─── Record excerpts ───

(** The second loop: a null value must not carry a tier. *)
Definition confidence_null_errors (p : ObservatoryProject) : list string :=
  flat_map
    (fun entry =>
       match get p entry.1, entry.2 with
       | Some JNull, Some tier =>
           ["Project " +:+ dq +:+ project_id p +:+ dq
            +:+ ": field " +:+ dq +:+ entry.1 +:+ dq
            +:+ " is null but confidence is "
            +:+ dq +:+ tier_string tier +:+ dq]
       | _, _ => []
       end)
    (data_confidence p).

Definition checkConfidenceKeys (projects : list ObservatoryProject)
    : list string :=
  flat_map (fun p => confidence_key_errors p ++ confidence_null_errors p)
           projects.

Definition dateFields : list string :=
  [ "last_verified_activity"; "launch_date"; "onchain_since" ].

Definition datetimeFields : list string :=
  [ "created_at"; "updated_at"; "claimed_at"; "last_auto_refresh" ].

Section Validator.

(** The function [createValidator()] returns: the compiled JSON schema
    (data/schema.json) applied to the data, its errors rendered as
    strings. *)
Variable schemaValidate : Data -> ValidationResult.

Variable Date_parse : string -> jsnum.

Definition date_errors (kind : string) (fields : list string)
    (p : ObservatoryProject) : list string :=
  flat_map
    (fun field =>
       match get p field with
       | Some (JStr val) =>
           if isNaN (Date_parse val)
           then ["Project " +:+ dq +:+ project_id p +:+ dq
                 +:+ ": invalid " +:+ kind +:+ " in "
                 +:+ dq +:+ field +:+ dq +:+ ": " +:+ dq +:+ val +:+ dq]
           else []
       | _ => []
       end)
    fields.

Definition checkDateFields (projects : list ObservatoryProject)
    : list string :=
  flat_map
    (fun p => date_errors "date" dateFields p
              ++ date_errors "datetime" datetimeFields p)
    projects.

Definition validateDataset (data : Data) : ValidationResult :=
  let schemaResult := schemaValidate data in
  let allErrors := errors schemaResult in
  match data with
  | NotArray _ => {| valid := false; errors := allErrors |}
  | Projects projects =>
      let allErrors := allErrors ++ checkUniqueIds projects in
      let allErrors := allErrors ++ checkIdFormat projects in
      let allErrors := allErrors ++ checkPartnershipRefs projects in
      let allErrors := allErrors ++ checkConfidenceKeys projects in
      let allErrors := allErrors ++ checkDateFields projects in
      {| valid := (length allErrors =? 0)%nat; errors := allErrors |}
  end.

End Validator.

End Validate.

(** ** utils/github-client.ts

    One call of [GitHubClient.get]. The world the call runs in is given
    by [responses], which says how the [fetch] of each attempt settles,
    and [now], the clock read by the rate-limit check of each attempt.
    The call yields its outcome, the rate-limit snapshot it leaves in
    the client, and the trace of its requests and sleeps. *)

Module Client.
Import Js.

Definition MAX_RETRIES : nat := 3.
Definition INITIAL_BACKOFF_MS : Z := 1000.
Definition RATE_LIMIT_THRESHOLD : Z := 100.

Record GitHubError := {
  status : Z;
  message : string;
  retryable : bool;
}.

Record RateLimit := { remaining : jsnum; reset : jsnum }.

Record GitHubResponse (T : Type) := {
  data : T;
  response_status : Z;
  rateLimit : RateLimit;
}.
Arguments data {T}.
Arguments response_status {T}.
Arguments rateLimit {T}.

(** [lastRateLimit] of a fresh client. *)
Definition initialRateLimit : RateLimit :=
  {| remaining := Some 5000%Z; reset := Some 0%Z |}.

(** What [response.json()] settles to. *)
Inductive Json (T : Type) :=
| Parsed (d : T)
| Malformed (error_message : string).
Arguments Parsed {T}.
Arguments Malformed {T}.

(** A [Response]: its status, the two rate-limit headers as [parseInt]
    reads them ([None] when the header is missing), and its body. *)
Record Response (T : Type) := {
  http_status : Z;
  x_ratelimit_remaining : option jsnum;
  x_ratelimit_reset : option jsnum;
  json : Json T;
}.
Arguments http_status {T}.
Arguments x_ratelimit_remaining {T}.
Arguments x_ratelimit_reset {T}.
Arguments json {T}.

Definition ok {T} (r : Response T) : bool :=
  ((200 <=? http_status r) && (http_status r <=? 299))%Z.

(** How a [fetch] settles: rejected (with the message of the [Error]
    it was rejected with, if it was one), or resolved to a response. *)
Inductive FetchOutcome (T : Type) :=
| Rejected (error_message : option string)
| Responded (r : Response T).
Arguments Rejected {T}.
Arguments Responded {T}.

Inductive SleepReason := Backoff | Pacing.

Inductive Event :=
| Sleep (why : SleepReason) (ms : Z)
| Request.

Inductive Outcome (T : Type) :=
| Returned (r : GitHubResponse T)
| Thrown (e : GitHubError).
Arguments Returned {T}.
Arguments Thrown {T}.

Definition updateRateLimit {T} (last : RateLimit) (r : Response T)
    : RateLimit :=
  {| remaining := match x_ratelimit_remaining r with
                  | Some n => n
                  | None => remaining last
                  end;
     reset := match x_ratelimit_reset r with
              | Some n => n
              | None => reset last
              end |}.

(** [checkRateLimit]: the sleep it performs, if any. A comparison with
    NaN is false. *)
Definition checkRateLimit (last : RateLimit) (now_ms : Z) : list Event :=
  match remaining last with
  | Some r =>
      if (r <? RATE_LIMIT_THRESHOLD)%Z then
        let now := (now_ms / 1000)%Z in
        match reset last with
        | Some rs =>
            let waitSeconds := Z.max 0 (rs - now + 1) in
            if ((0 <? waitSeconds) && (waitSeconds <? 3600))%Z
            then [Sleep Pacing (waitSeconds * 1000)]
            else []
        | None => []
        end
      else []
  | None => []
  end.

(** [INITIAL_BACKOFF_MS * Math.pow(2, attempt - 1)], computed for
    [attempt > 0] only. *)
Definition backoff_delay (attempt : nat) : Z :=
  (INITIAL_BACKOFF_MS * 2 ^ (Z.of_nat attempt - 1))%Z.

(** [remaining <= 0]. *)
Definition exhausted (last : RateLimit) : bool :=
  match remaining last with
  | Some r => (r <=? 0)%Z
  | None => false
  end.

Definition not_found : GitHubError :=
  {| status := 404; message := "Not found"; retryable := false |}.

Definition rate_limit_exceeded : GitHubError :=
  {| status := 403; message := "Rate limit exceeded"; retryable := true |}.

Definition forbidden : GitHubError :=
  {| status := 403; message := "Forbidden"; retryable := false |}.

Definition conflict : GitHubError :=
  {| status := 409; message := "Conflict (likely empty repository)";
     retryable := false |}.

Definition server_error (st : Z) : GitHubError :=
  {| status := st; message := "Server error: " +:+ string_of_Z st;
     retryable := true |}.

Definition http_error (st : Z) : GitHubError :=
  {| status := st; message := "HTTP " +:+ string_of_Z st;
     retryable := false |}.

Definition network_error (error_message : option string) : GitHubError :=
  {| status := 0;
     message := match error_message with
                | Some m => m
                | None => "Network error"
                end;
     retryable := true |}.

Definition unknown_error : GitHubError :=
  {| status := 0; message := "Unknown error after retries";
     retryable := false |}.

Section Get.

Context {T : Type}.
Variable responses : nat -> FetchOutcome T.
Variable now : nat -> Z.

───

Set down the records again verbatim, so that each word stays as it is.

(** The second loop: a null value must not carry a tier. *)
Definition confidence_null_errors (p : ObservatoryProject) : list string :=
  flat_map
    (fun entry =>
       match get p entry.1, entry.2 with
       | Some JNull, Some tier =>
           ["Project " +:+ dq +:+ project_id p +:+ dq
            +:+ ": field " +:+ dq +:+ entry.1 +:+ dq
            +:+ " is null but confidence is "
            +:+ dq +:+ tier_string tier +:+ dq]
       | _, _ => []
       end)
    (data_confidence p).

Definition checkConfidenceKeys (projects : list ObservatoryProject)
    : list string :=
  flat_map (fun p => confidence_key_errors p ++ confidence_null_errors p)
           projects.

Definition dateFields : list string :=
  [ "last_verified_activity"; "launch_date"; "onchain_since" ].

Definition datetimeFields : list string :=
  [ "created_at"; "updated_at"; "claimed_at"; "last_auto_refresh" ].

Section Validator.

(** The function [createValidator()] returns: the compiled JSON schema
    (data/schema.json) applied to the data, its errors rendered as
    strings. *)
Variable schemaValidate : Data -> ValidationResult.

Variable Date_parse : string -> jsnum.

Definition date_errors (kind : string) (fields : list string)
    (p : ObservatoryProject) : list string :=
  flat_map
    (fun field =>
       match get p field with
       | Some (JStr val) =>
           if isNaN (Date_parse val)
           then ["Project " +:+ dq +:+ project_id p +:+ dq
                 +:+ ": invalid " +:+ kind +:+ " in "
                 +:+ dq +:+ field +:+ dq +:+ ": " +:+ dq +:+ val +:+ dq]
           else []
       | _ => []
       end)
    fields.

Definition checkDateFields (projects : list ObservatoryProject)
    : list string :=
  flat_map
    (fun p => date_errors "date" dateFields p
              ++ date_errors "datetime" datetimeFields p)
    projects.

Definition validateDataset (data : Data) : ValidationResult :=
  let schemaResult := schemaValidate data in
  let allErrors := errors schemaResult in
  match data with
  | NotArray _ => {| valid := false; errors := allErrors |}
  | Projects projects =>
      let allErrors := allErrors ++ checkUniqueIds projects in
      let allErrors := allErrors ++ checkIdFormat projects in
      let allErrors := allErrors ++ checkPartnershipRefs projects in
      let allErrors := allErrors ++ checkConfidenceKeys projects in
      let allErrors := allErrors ++ checkDateFields projects in
      {| valid := (length allErrors =? 0)%nat; errors := allErrors |}
  end.

End Validator.

End Validate.

(** ** utils/github-client.ts

    One call of [GitHubClient.get]. The world the call runs in is given
    by [responses], which says how the [fetch] of each attempt settles,
    and [now], the clock read by the rate-limit check of each attempt.
    The call yields its outcome, the rate-limit snapshot it leaves in
    the client, and the trace of its requests and sleeps. *)

Module Client.
Import Js.

Definition MAX_RETRIES : nat := 3.
Definition INITIAL_BACKOFF_MS : Z := 1000.
Definition RATE_LIMIT_THRESHOLD : Z := 100.

Record GitHubError := {
  status : Z;
  message : string;
  retryable : bool;
}.

Record RateLimit := { remaining : jsnum; reset : jsnum }.

Record GitHubResponse (T : Type) := {
  data : T;
  response_status : Z;
  rateLimit : RateLimit;
}.
Arguments data {T}.
Arguments response_status {T}.
Arguments rateLimit {T}.

(** [lastRateLimit] of a fresh client. *)
Definition initialRateLimit : RateLimit :=
  {| remaining := Some 5000%Z; reset := Some 0%Z |}.

(** What [response.json()] settles to. *)
Inductive Json (T : Type) :=
| Parsed (d : T)
| Malformed (error_message : string).
Arguments Parsed {T}.
Arguments Malformed {T}.

(** A [Response]: its status, the two rate-limit headers as [parseInt]
    reads them ([None] when the header is missing), and its body. *)
Record Response (T : Type) := {
  http_status : Z;
  x_ratelimit_remaining : option jsnum;
  x_ratelimit_reset : option jsnum;
  json : Json T;
}.
Arguments http_status {T}.
Arguments x_ratelimit_remaining {T}.
Arguments x_ratelimit_reset {T}.
Arguments json {T}.

Definition ok {T} (r : Response T) : bool :=
  ((200 <=? http_status r) && (http_status r <=? 299))%Z.

(** How a [fetch] settles: rejected (with the message of the [Error]
    it was rejected with, if it was one), or resolved to a response. *)
Inductive FetchOutcome (T : Type) :=
| Rejected (error_message : option string)
| Responded (r : Response T).
Arguments Rejected {T}.
Arguments Responded {T}.

Inductive SleepReason := Backoff | Pacing.

Inductive Event :=
| Sleep (why : SleepReason) (ms : Z)
| Request.

Inductive Outcome (T : Type) :=
| Returned (r : GitHubResponse T)
| Thrown (e : GitHubError).
Arguments Returned {T}.
Arguments Thrown {T}.

Definition updateRateLimit {T} (last : RateLimit) (r : Response T)
    : RateLimit :=
  {| remaining := match x_ratelimit_remaining r with
                  | Some n => n
                  | None => remaining last
                  end;
     reset := match x_ratelimit_reset r with
              | Some n => n
              | None => reset last
              end |}.

(** [checkRateLimit]: the sleep it performs, if any. A comparison with
    NaN is false. *)
Definition checkRateLimit (last : RateLimit) (now_ms : Z) : list Event :=
  match remaining last with
  | Some r =>
      if (r <? RATE_LIMIT_THRESHOLD)%Z then
        let now := (now_ms / 1000)%Z in
        match reset last with
        | Some rs =>
            let waitSeconds := Z.max 0 (rs - now + 1) in
            if ((0 <? waitSeconds) && (waitSeconds <? 3600))%Z
            then [Sleep Pacing (waitSeconds * 1000)]
            else []
        | None => []
        end
      else []
  | None => []
  end.

(** [INITIAL_BACKOFF_MS * Math.pow(2, attempt - 1)], computed for
    [attempt > 0] only. *)
Definition backoff_delay (attempt : nat) : Z :=
  (INITIAL_BACKOFF_MS * 2 ^ (Z.of_nat attempt - 1))%Z.

(** [remaining <= 0]. *)
Definition exhausted (last : RateLimit) : bool :=
  match remaining last with
  | Some r => (r <=? 0)%Z
  | None => false
  end.

Definition not_found : GitHubError :=
  {| status := 404; message := "Not found"; retryable := false |}.

Definition rate_limit_exceeded : GitHubError :=
  {| status := 403; message := "Rate limit exceeded"; retryable := true |}.

Definition forbidden : GitHubError :=
  {| status := 403; message := "Forbidden"; retryable := false |}.

Definition conflict : GitHubError :=
  {| status := 409; message := "Conflict (likely empty repository)";
     retryable := false |}.

Definition server_error (st : Z) : GitHubError :=
  {| status := st; message := "Server error: " +:+ string_of_Z st;
     retryable := true |}.

Definition http_error (st : Z) : GitHubError :=
  {| status := st; message := "HTTP " +:+ string_of_Z st;
     retryable := false |}.

Definition network_error (error_message : option string) : GitHubError :=
  {| status := 0;
     message := match error_message with
                | Some m => m
                | None => "Network error"
                end;
     retryable := true |}.

Definition unknown_error : GitHubError :=
  {| status := 0; message := "Unknown error after retries";
     retryable := false |}.

Section Get.

Context {T : Type}.
Variable responses : nat -> FetchOutcome T.
Variable now : nat -> Z.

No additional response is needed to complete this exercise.